Showing that no homomorphism $ϕ:∏ _{i∈N} \Bbb Z→\Bbb Z$ can send all $e_i$ to 1

Question

why is that no homomorphism $\phi:\prod_{i\in\mathbb{N}}\mathbb{Z}\to\mathbb{Z}$ can send all $e_i$ to 1? In fact I saw a proof in MO using 2-adic integers...but I know very little about those topics. Could anyone prove it by other (possibly more elementary) means? I think I must show some contradiction about the value of $\phi(1,1,..,1,..)$ but can't formulate an argument.

Answer 1

Here is a recipe for creating contradictions from the assumption $\phi(e_i)=1$ for $i\ge1$.

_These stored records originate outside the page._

(** ** [AddJob] *)

Lemma AddJob_free (job : function_void) (priority : Priority) (pick : nat)
  (w : world) :
  m_guard (pool w) = false ->
  let k := (pick mod length (m_cvSleepCtrl (pool w)))%nat in
  AddJob job priority pick w =
  Some (tt,
        mk_world
          (set_waiters (delete k (m_cvSleepCtrl (pool w)))
             (set_jobs (map_at (m_jobsByPriority (pool w)) priority
                          (fun q => q ++ [job])) (pool w)))
          (shared_states w) (in_shutdown w)
          (events w ++ [EvLock Caller;
                        EvNotifyOne (m_cvSleepCtrl (pool w) !! k);
                        EvUnlock Caller])).
Proof.
  intros Hg k. unfold_ops. rewrite Hg. simpl.
  destruct w as [[r g c ws m] sh sd ev]; simpl in *. subst g.
  unfold log, with_pool, mk_world, set_guard, set_waiters, set_jobs; simpl.
  by rewrite <- !app_assoc.
Qed.

(** Claim C5, as stated, fails on the order of the last two operations: with a
    worker parked on the condition variable, [AddJob] signals it while the
    caller still holds [m_guard] and releases the mutex afterwards. *)
Lemma AddJob_notifies_before_unlock :
  exists w',
    AddJob (Some (RunPackagedTask 0 (fun _ => Returned 5))) Normal 0
      one_parked_worker = Some (tt, w') /\
    events w' = [EvLock Caller; EvNotifyOne (Some 0%nat); EvUnlock Caller] /\
    events w' <> [EvLock Caller; EvUnlock Caller; EvNotifyOne (Some 0%nat)].
Proof.
  eexists. split; [vm_compute; reflexivity|]. split; [reflexivity|].
  simpl. discriminate.
Qed.

(** Claim C5, amended.  [AddJob] takes [m_guard], appends the job at the back
    of the queue of its priority and leaves the two other queues as they are,
    signals one waiting worker (not all: the other waiters stay parked; no one
    when nobody waits) while it still holds the mutex, and releases the mutex
    when it returns. *)
Theorem AddJob_appends_and_notifies_one
  (w : world) (job : function_void) (priority : Priority) (pick : nat)
  (qc qh qn : job_queue) :
  m_guard (pool w) = false ->
  m_jobsByPriority (pool w) = three_queues qc qh qn ->
  exists w' woken,
    AddJob job priority pick w = Some (tt, w') /\
    m_jobsByPriority (pool w') =
      match priority with
      | Critical => three_queues (qc ++ [job]) qh qn
      | High => three_queues qc (qh ++ [job]) qn
      | Normal => three_queues qc qh (qn ++ [job])
      end /\
    events w' = events w ++ [EvLock Caller; EvNotifyOne woken; EvUnlock Caller] /\
    match woken with
    | Some i =>
        exists before after,
          m_cvSleepCtrl (pool w) = before ++ i :: after /\
          m_cvSleepCtrl (pool w') = before ++ after
    | None => m_cvSleepCtrl (pool w) = [] /\ m_cvSleepCtrl (pool w') = []
    end /\
    m_guard (pool w') = false /\
    m_running (pool w') = m_running (pool w) /\
    m_workers (pool w') = m_workers (pool w) /\
    shared_states w' = shared_states w.
Proof.
  intros Hg Hm.
  pose proof (AddJob_free job priority pick w Hg) as Hadd. simpl in Hadd.
  set (k := (pick mod length (m_cvSleepCtrl (pool w)))%nat) in *.
  eexists _, (m_cvSleepCtrl (pool w) !! k).
  split; [exact Hadd|]. simpl.
  split; [by rewrite Hm, map_at_three_queues|].
  split; [reflexivity|].
  split; [|by rewrite Hg].
  destruct (m_cvSleepCtrl (pool w) !! k) as [i|] eqn:Hk.
  - exists (take k (m_cvSleepCtrl (pool w))), (drop (S k) (m_cvSleepCtrl (pool w))).
    split.
    + symmetry. by apply take_drop_middle.
    + by rewrite delete_take_drop.
  - destruct (m_cvSleepCtrl (pool w)) as [|i c] eqn:Hc; [done|].
    apply lookup_ge_None in Hk. exfalso.
    pose proof (Nat.mod_upper_bound pick (length (i :: c))) as Hb.
    subst k. simpl in *. lia.
Qed.
Lemma In_join sep ws c :
  In c (join sep ws) -> In c sep \/ exists w, In w ws /\ In c w.
Proof.
  induction ws as [ | w ws IH]; [intros [] | ].
  cbn [join]. destruct ws as [ | w' ws].
  - intros H. right. exists w. split; [now left | exact H].
  - intros H. apply in_app_or in H as [H | H].
    + right. exists w. split; [now left | exact H].
    + apply in_app_or in H as [H | H]; [now left | ].
      destruct (IH H) as [Hs | (x & Hx & Hcx)]; [now left | ].
      right. exists x. split; [now right | exact Hcx].
Qed.

Lemma In_normalize text c : In c (normalize text) -> c = " "%char \/ In c text.
Proof.
  unfold normalize. intros H. apply In_join in H as [[<- | []] | (w & Hw & Hc)]; [now left | ].
  destruct (In_split_ws text [] w c Hw Hc) as [[] | H]. now right.
Qed.

Lemma span_after_sep_has_sep s span :
  span_after_sep s = Some span -> exists c, In c s /\ one_of ":-" c = true.
Proof.
  unfold span_after_sep, lstrip.
  destruct (drop_while is_space s) as [ | c s1] eqn:E; [discriminate | ].
  destruct (one_of ":-" c) eqn:Hc; [ | discriminate]. intros _.
  exists c. split; [ | exact Hc]. apply (In_drop_while is_space). rewrite E. now left.
Qed.

Lemma header_span_has_sep kws s span :
  header_span kws s = Some span -> exists c, In c s /\ one_of ":-" c = true.
Proof.
  induction kws as [ | kw kws IH]; cbn [header_span]; [discriminate | ].
  destruct (strip_prefix_i (list_ascii_of_string kw) s) as [rest | ] eqn:E; [ | exact IH].
  destruct (span_after_sep rest) as [sp | ] eqn:E2; [ | exact IH].
  intros _. apply span_after_sep_has_sep in E2 as (c & Hin & Hc).
  destruct (SkillFacts.strip_prefix_i_suffix _ _ _ E) as [pre ->].
  exists c. split; [apply in_or_app; now right | exact Hc].
Qed.

Lemma first_header_span_has_sep s span :
  first_header_span s = Some span -> exists c, In c s /\ one_of ":-" c = true.
Proof.
  induction s as [ | a s IH]; cbn [first_header_span].
  - destruct (header_span header_keywords []) eqn:E; [ | discriminate].
    intros _. now apply (header_span_has_sep header_keywords [] c).
  - destruct (header_span header_keywords (a :: s)) eqn:E.
    + intros _. now apply (header_span_has_sep header_keywords (a :: s) c).
    + intros H. destruct (IH H) as (c & Hin & Hc). exists c. split; [now right | exact Hc].
Qed.

End ShapeFacts.

(** X9: every extracted email has the form local@domain.tld without any
    blank: a non-empty local part of the characters the pattern allows,
    a non-empty domain, and a last label of at least two letters. *)
Theorem extracted_emails_shape (text : string) :
  Forall (fun e =>
            exists l d t,
              list_ascii_of_string e = l ++ "@"%char :: d ++ "."%char :: t
              /\ l <> [] /\ forallb email_local l = true
              /\ d <> [] /\ forallb email_domain d = true
              /\ (2 <= length t)%nat /\ forallb is_alpha_ascii t = true)
         (extract_emails text).
Proof.
  apply List.Forall_forall. intros e Hin.
  unfold extract_emails, findall0 in Hin.
  apply in_map_iff in Hin as (m & <- & Hin).
  apply in_map_iff in Hin as ([m' cs] & <- & Hin).
  apply EngineFacts.finditer_sound in Hin as [Hm _].
  rewrite list_ascii_of_string_of_list_ascii. cbn [fst].
  now apply (ShapeFacts.email_shape m' cs).
Qed.

(** X10: every extracted skill is a non-empty token without a blank at
    either end and without comma, semicolon or newline. *)
Theorem extracted_skills_are_trimmed_tokens (text : string) :
  set_Forall (fun k =>
                k <> ""
                /\ Shape.trimmed (list_ascii_of_string k)
                /\ forallb (fun c => negb (is_delim c)) (list_ascii_of_string k) = true)
             (extract_skills_from_text text).
Proof.
  intros k Hk. unfold extract_skills_from_text in Hk.
  apply elem_of_list_to_set, list_elem_of_In in Hk.
  unfold skills_list in Hk. apply in_flat_map in Hk as (m & _ & Hk).
  unfold skills_of_match in Hk.
  apply in_map_iff in Hk as (p & <- & Hp).
  apply filter_In in Hp as [Hp Hne].
  rewrite list_ascii_of_string_of_list_ascii.
  split; [ | split].
  - destruct p; [discriminate | discriminate].
  - apply in_map_iff in Hp as (q & <- & _). apply ShapeFacts.strip_trimmed.
  - now apply (ShapeFacts.stripped_piece is_delim m).
Qed.

(** X11: a text with neither colon nor hyphen has no skill section: the
    extractor returns the empty set. *)
Theorem no_separator_no_skills (text : string) :
  forallb (fun c => negb (one_of ":-" c)) (list_ascii_of_string text) = true ->
  extract_skills_from_text text = ∅.
Proof.
  intros H. unfold extract_skills_from_text. rewrite SkillFacts.skills_list_spec.
  destruct (first_header_span _) as [span | ] eqn:E; [ | reflexivity].
  exfalso. apply ShapeFacts.first_header_span_has_sep in E as (c & Hin & Hc).
  apply ShapeFacts.In_normalize in Hin as [-> | Hin]; [discriminate | ].
  apply (proj1 (forallb_forall _ _) H) in Hin. rewrite Hc in Hin. discriminate.
Qed.

Lemma no_separator_no_skills_witness :
  extract_skills_from_text "Skills Python, Go and Rust" = ∅.
Proof. apply no_separator_no_skills. reflexivity. Defined.

(** ** The chat workflow *)

Module ChatFacts.
Import PyStr Chat Runs.

Section Session.
Context {R J : Type}.

Lemma step_cases s : step_case s.
Proof.
  destruct (String.eqb s "init") eqn:E0; [apply String.eqb_eq in E0; now apply at_init | ].
  destruct (String.eqb s "resume_upload") eqn:E1;
    [apply String.eqb_eq in E1; now apply at_resume_upload | ].
  destruct (String.eqb s "jd_choice") eqn:E2;
    [apply String.eqb_eq in E2; now apply at_jd_choice | ].
  destruct (String.eqb s "jd_upload") eqn:E3;
    [apply String.eqb_eq in E3; now apply at_jd_upload | ].
  destruct (String.eqb s "jd_manual") eqn:E4;
    [apply String.eqb_eq in E4; now apply at_jd_manual | ].
  destruct (String.eqb s "score") eqn:E5;
    [apply String.eqb_eq in E5; now apply at_score | ].
  apply at_other. unfold step_index. now rewrite E0, E1, E2, E3, E4, E5.
Qed.

Lemma step_index_other s :
  step_index s = None ->
  String.eqb s "init" = false /\ String.eqb s "resume_upload" = false
  /\ String.eqb s "jd_choice" = false
  /\ (String.eqb s "jd_upload" || String.eqb s "jd_manual") = false
  /\ String.eqb s "score" = false.
Proof.
  unfold step_index.
  destruct (String.eqb s "init"); [discriminate | ].
  destruct (String.eqb s "resume_upload"); [discriminate | ].
  destruct (String.eqb s "jd_choice"); [discriminate | ].
  destruct (String.eqb s "jd_upload" || String.eqb s "jd_manual"); [discriminate | ].
  destruct (String.eqb s "score"); [discriminate | tauto].
Qed.

Lemma current_step_add sender msg (st : session R J) :
  current_step (add_message sender msg st) = current_step st.
Proof. reflexivity. Qed.

Lemma current_step_set s (st : session R J) : current_step (set_step s st) = s.
Proof. reflexivity. Qed.

(** One message moves the workflow by at most one step, never back. *)
Lemma process_step (m : string) (st : session R J) :
  match step_index (current_step st) with
  | Some i =>
      exists j, step_index (current_step (process_chat_input m st)) = Some j
                /\ (i <= j <= S i)%nat /\ (j <= 4)%nat
  | None => current_step (process_chat_input m st) = current_step st
  end.
Proof.
  unfold process_chat_input. cbv zeta.
  destruct (step_cases (current_step st)) as [E | E | E | E | E | E | E].
  - rewrite E. cbn [String.eqb Ascii.eqb Bool.eqb step_index].
    destruct (String.eqb (clean m) "ready");
      rewrite ?current_step_set, ?current_step_add, ?E;
      eexists; (split; [reflexivity | lia]).
  - rewrite E. cbn [String.eqb Ascii.eqb Bool.eqb step_index].
    destruct (String.eqb (clean m) "continue");
      rewrite ?current_step_set, ?current_step_add, ?E;
      eexists; (split; [reflexivity | lia]).
  - rewrite E. cbn [String.eqb Ascii.eqb Bool.eqb step_index].
    destruct (String.eqb (clean m) "upload"), (String.eqb (clean m) "manual");
      rewrite ?current_step_set, ?current_step_add, ?E;
      eexists; (split; [reflexivity | lia]).
  - rewrite E. cbn [String.eqb Ascii.eqb Bool.eqb step_index orb].
    destruct (String.eqb (clean m) "continue");
      rewrite ?current_step_set, ?current_step_add, ?E;
      eexists; (split; [reflexivity | lia]).
  - rewrite E. cbn [String.eqb Ascii.eqb Bool.eqb step_index orb].
    destruct (String.eqb (clean m) "continue");
      rewrite ?current_step_set, ?current_step_add, ?E;
      eexists; (split; [reflexivity | lia]).
  - rewrite E. cbn [String.eqb Ascii.eqb Bool.eqb step_index orb].
    rewrite ?current_step_set, ?current_step_add, ?E.
    eexists; (split; [reflexivity | lia]).
  - rewrite E. destruct (step_index_other _ E) as (E0 & E1 & E2 & E3 & E4).
    rewrite E0, E1, E2, E3, E4. apply current_step_add.
Qed.

(** Several messages: no more steps than messages. *)
Lemma run_steps (ms : list string) :
  forall (st : session R J) i,
    step_index (current_step st) = Some i ->
    exists j, step_index (current_step (run ms st)) = Some j
              /\ (i <= j <= i + length ms)%nat /\ (j <= 4 \/ j = i)%nat.
Proof.
  induction ms as [ | m ms IH]; intros st i Hi; cbn [run fold_left length].
  - exists i. split; [exact Hi | lia].
  - pose proof (process_step m st) as Hstep. rewrite Hi in Hstep.
    destruct Hstep as (k & Hk & Hik & Hk4).
    destruct (IH (process_chat_input m st) k Hk) as (j & Hj & Hkj & Hj4).
    exists j. split; [exact Hj | lia].
Qed.

(** What one message adds to the chat. *)
Lemma process_history (m : string) (st : session R J) :
  exists replies,
    chat_history (process_chat_input m st)
    = Some (history st ++ mk_message "user" m :: replies)
    /\ (length replies <= 1)%nat
    /\ Forall (fun r => sender r = "bot") replies
    /\ (replies = [] ->
        step_index (current_step st) = None \/ current_step st = "resume_upload").
Proof.
  unfold process_chat_input. cbv zeta.
  destruct (step_cases (current_step st)) as [E | E | E | E | E | E | E].
  - rewrite E. cbn [String.eqb Ascii.eqb Bool.eqb].
    destruct (String.eqb (clean m) "ready"); eexists;
      (split; [cbn; rewrite <- app_assoc; reflexivity | ]);
      (split; [cbn; lia | split; [repeat constructor | discriminate]]).
  - rewrite E. cbn [String.eqb Ascii.eqb Bool.eqb].
    destruct (String.eqb (clean m) "continue").
    + eexists; (split; [cbn; rewrite <- app_assoc; reflexivity | ]);
        (split; [cbn; lia | split; [repeat constructor | discriminate]]).
    + exists []. split; [reflexivity | ]. split; [cbn; lia | ].
      split; [constructor | intros _; now right].
  - rewrite E. cbn [String.eqb Ascii.eqb Bool.eqb].
    destruct (String.eqb (clean m) "upload"), (String.eqb (clean m) "manual"); eexists;
      (split; [cbn; rewrite <- app_assoc; reflexivity | ]);
      (split; [cbn; lia | split; [repeat constructor | discriminate]]).
  - rewrite E. cbn [String.eqb Ascii.eqb Bool.eqb orb].
    destruct (String.eqb (clean m) "continue"); eexists;
      (split; [cbn; rewrite <- app_assoc; reflexivity | ]);
      (split; [cbn; lia | split; [repeat constructor | discriminate]]).
  - rewrite E. cbn [String.eqb Ascii.eqb Bool.eqb orb].
    destruct (String.eqb (clean m) "continue"); eexists;
      (split; [cbn; rewrite <- app_assoc; reflexivity | ]);
      (split; [cbn; lia | split; [repeat constructor | discriminate]]).
  - rewrite E. cbn [String.eqb Ascii.eqb Bool.eqb orb].
    eexists; (split; [cbn; rewrite <- app_assoc; reflexivity | ]);
      (split; [cbn; lia | split; [repeat constructor | discriminate]]).
  - destruct (step_index_other _ E) as (E0 & E1 & E2 & E3 & E4).
    rewrite E0, E1, E2, E3, E4. exists []. split; [reflexivity | ].
    split; [cbn; lia | ]. split; [constructor | intros _; now left].
Qed.

(** A session in an unknown step only records what the user says. *)
Lemma run_stuck (ms : list string) :
  forall st : session R J,
    step_index (current_step st) = None ->
    current_step (run ms st) = current_step st
    /\ history (run ms st) = history st ++ map (mk_message "user") ms.
Proof.
  induction ms as [ | m ms IH]; intros st Hst; cbn [run fold_left map].
  - split; [reflexivity | now rewrite app_nil_r].
  - assert (E : process_chat_input m st = add_message "user" m st).
    { unfold process_chat_input. cbv zeta.
      destruct (step_index_other _ Hst) as (E0 & E1 & E2 & E3 & E4).
      now rewrite E0, E1, E2, E3, E4. }
    rewrite E. destruct (IH (add_message "user" m st)) as [H1 H2]; [exact Hst | ].
    split; [exact H1 | ].
    change (fold_left (fun st0 m0 => process_chat_input m0 st0) ms (add_message "user" m st))
      with (run ms (add_message "user" m st)).
    rewrite H2. unfold history at 1. cbn [add_message chat_history].
    fold (history st). now rewrite <- app_assoc.
Qed.

Lemma instructions_known (st : session R J) i :
  step_index (current_step st) = Some i -> get_instructions st <> fallback_instructions.
Proof.
  intros Hi. unfold get_instructions. cbv zeta.
  destruct (step_cases (current_step st)) as [E | E | E | E | E | E | E];
    try (rewrite E; cbn [String.eqb Ascii.eqb Bool.eqb];
         try destruct (String.eqb _ "Multi-Resume Matcher"); vm_compute; discriminate).
  congruence.
Qed.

Let us pick any sequence of integers $(a_i)_{i\ge1}$ with the following properties:

1. $a_1\mid a_2\mid a_3\mid\cdots$ (i.e. each divides the next)
2. $0<a_1+a_2+\cdots+a_n<a_{n+1}$
3. $a_1+a_2+\cdots+a_n\to\infty$
4. $a_{n+1}-(a_1+a_2+\cdots+a_n)\to\infty$

Then for every $n\ge1$ we have

$$\begin{array}{l} m:=\phi(a_1,a_2,a_3,\cdots) & =a_1\phi(e_1)+a_2\phi(e_2)+\cdots+a_n\phi(e_n)+a_{n+1}\phi({\rm etc}) \\ & \equiv a_1+a_2+a_3+\cdots+a_n \mod{a_{n+1}} \end{array} \tag{$\circ$}$$

We decomposed $m$ using finite additivity of $\phi$ and fact $(1)$. By $(\circ)$ and $(2)$, we know $m\ne0$ so the right side of the congruence must be the least positive residue (LPR) representing $m$ mod $a_{n+1}$. We know this modulus $a_{n+1}$ is bigger than $a_1+\cdots+a_n$ which diverges to $\infty$, so $a_{n+1}\to\infty$, and hence if the integer $m$ were positive its LPR mod $a_{n+1}$ would eventually be constant, but its LPR $\to\infty$, and so we must conclude $m$ is negative. But if $m$ is negative, its LPR mod $a_{n+1}$ must be $a_{n+1}$ minus a constant, at least eventually, and yet by $(4)$ we know $a_{n+1}$ minus the LPR diverges to $\infty$, another contradiction.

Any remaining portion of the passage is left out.